--- Activity ---
Look below for the line containing "cluster, and freeing" and the line containing "for_each_dirent cb d"; repeat exactly those two lines and all lines between them, and nothing else.

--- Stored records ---
>>>>>
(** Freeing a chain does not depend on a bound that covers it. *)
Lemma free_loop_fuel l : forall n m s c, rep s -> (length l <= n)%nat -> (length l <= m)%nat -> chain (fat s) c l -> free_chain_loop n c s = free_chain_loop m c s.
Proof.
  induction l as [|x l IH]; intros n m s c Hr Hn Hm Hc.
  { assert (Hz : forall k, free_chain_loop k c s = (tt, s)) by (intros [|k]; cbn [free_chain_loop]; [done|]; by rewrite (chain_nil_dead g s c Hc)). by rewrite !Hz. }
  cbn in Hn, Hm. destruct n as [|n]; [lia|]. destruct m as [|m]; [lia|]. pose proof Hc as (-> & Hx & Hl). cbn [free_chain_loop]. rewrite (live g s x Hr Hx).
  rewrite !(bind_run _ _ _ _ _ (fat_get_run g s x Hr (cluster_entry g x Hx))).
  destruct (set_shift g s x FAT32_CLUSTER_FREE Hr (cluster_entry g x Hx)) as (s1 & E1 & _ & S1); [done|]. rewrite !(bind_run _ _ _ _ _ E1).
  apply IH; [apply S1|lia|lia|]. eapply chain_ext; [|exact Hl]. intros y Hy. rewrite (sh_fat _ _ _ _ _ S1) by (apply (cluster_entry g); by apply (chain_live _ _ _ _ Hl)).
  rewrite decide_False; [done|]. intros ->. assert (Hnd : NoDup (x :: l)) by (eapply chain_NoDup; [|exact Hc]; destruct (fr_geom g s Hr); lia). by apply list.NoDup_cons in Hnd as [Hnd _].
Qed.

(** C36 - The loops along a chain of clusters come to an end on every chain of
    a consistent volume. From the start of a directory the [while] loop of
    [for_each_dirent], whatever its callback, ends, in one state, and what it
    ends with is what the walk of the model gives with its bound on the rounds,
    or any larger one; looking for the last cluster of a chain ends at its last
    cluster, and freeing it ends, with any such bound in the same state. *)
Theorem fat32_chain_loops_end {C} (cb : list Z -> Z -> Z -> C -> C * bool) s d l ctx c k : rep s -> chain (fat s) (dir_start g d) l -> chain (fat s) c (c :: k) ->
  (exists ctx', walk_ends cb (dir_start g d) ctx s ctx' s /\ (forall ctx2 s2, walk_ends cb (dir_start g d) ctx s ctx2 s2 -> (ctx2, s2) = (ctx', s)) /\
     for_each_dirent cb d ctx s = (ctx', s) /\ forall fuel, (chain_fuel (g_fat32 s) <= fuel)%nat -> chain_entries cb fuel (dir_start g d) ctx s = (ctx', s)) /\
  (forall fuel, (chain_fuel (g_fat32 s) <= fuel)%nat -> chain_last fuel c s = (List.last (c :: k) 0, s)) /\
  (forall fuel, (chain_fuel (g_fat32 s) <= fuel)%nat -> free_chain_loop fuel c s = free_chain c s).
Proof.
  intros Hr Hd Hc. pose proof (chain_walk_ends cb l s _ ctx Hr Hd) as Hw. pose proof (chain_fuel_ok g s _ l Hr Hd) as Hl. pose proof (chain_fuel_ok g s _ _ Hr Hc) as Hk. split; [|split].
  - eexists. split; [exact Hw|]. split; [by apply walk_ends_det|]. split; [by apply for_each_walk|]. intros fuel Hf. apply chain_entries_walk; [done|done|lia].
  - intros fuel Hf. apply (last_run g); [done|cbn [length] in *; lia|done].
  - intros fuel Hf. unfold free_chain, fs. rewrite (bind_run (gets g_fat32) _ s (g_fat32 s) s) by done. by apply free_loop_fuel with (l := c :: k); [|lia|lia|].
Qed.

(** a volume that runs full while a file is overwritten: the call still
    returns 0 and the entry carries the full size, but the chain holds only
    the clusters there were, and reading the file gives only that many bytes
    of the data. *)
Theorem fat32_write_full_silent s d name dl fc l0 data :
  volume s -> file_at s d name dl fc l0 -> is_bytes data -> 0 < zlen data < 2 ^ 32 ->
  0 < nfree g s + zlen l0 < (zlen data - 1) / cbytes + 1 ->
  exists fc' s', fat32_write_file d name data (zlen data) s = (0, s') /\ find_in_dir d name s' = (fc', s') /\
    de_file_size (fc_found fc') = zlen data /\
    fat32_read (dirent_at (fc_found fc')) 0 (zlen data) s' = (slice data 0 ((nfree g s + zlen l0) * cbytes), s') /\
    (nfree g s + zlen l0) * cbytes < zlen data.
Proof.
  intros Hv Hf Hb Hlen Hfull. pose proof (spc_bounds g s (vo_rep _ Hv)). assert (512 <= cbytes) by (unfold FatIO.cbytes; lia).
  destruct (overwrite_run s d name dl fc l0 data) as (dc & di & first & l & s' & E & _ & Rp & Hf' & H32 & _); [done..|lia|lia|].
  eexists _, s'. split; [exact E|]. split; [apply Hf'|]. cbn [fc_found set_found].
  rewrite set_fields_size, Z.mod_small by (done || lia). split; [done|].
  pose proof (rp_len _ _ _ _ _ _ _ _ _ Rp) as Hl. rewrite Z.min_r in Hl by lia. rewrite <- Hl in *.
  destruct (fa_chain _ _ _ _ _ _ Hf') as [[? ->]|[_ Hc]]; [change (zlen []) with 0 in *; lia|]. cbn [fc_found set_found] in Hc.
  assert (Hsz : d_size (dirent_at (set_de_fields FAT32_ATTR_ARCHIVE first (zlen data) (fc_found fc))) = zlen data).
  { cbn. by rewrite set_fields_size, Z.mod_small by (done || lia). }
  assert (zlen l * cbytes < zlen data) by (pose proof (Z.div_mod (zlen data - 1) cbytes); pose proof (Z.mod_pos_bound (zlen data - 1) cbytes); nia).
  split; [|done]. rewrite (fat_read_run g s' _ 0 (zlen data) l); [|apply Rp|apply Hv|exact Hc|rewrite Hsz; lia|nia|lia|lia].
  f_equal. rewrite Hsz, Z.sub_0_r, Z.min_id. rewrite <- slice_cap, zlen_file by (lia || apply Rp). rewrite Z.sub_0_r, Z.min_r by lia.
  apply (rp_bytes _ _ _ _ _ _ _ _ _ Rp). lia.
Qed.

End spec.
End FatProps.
<<<<<
--- Task answer ---
    cluster, and freeing it ends, with any such bound in the same state. *)
Theorem fat32_chain_loops_end {C} (cb : list Z -> Z -> Z -> C -> C * bool) s d l ctx c k : rep s -> chain (fat s) (dir_start g d) l -> chain (fat s) c (c :: k) ->
  (exists ctx', walk_ends cb (dir_start g d) ctx s ctx' s /\ (forall ctx2 s2, walk_ends cb (dir_start g d) ctx s ctx2 s2 -> (ctx2, s2) = (ctx', s)) /\
     for_each_dirent cb d ctx s = (ctx', s) /\ forall fuel, (chain_fuel (g_fat32 s) <= fuel)%nat -> chain_entries cb fuel (dir_start g d) ctx s = (ctx', s)) /\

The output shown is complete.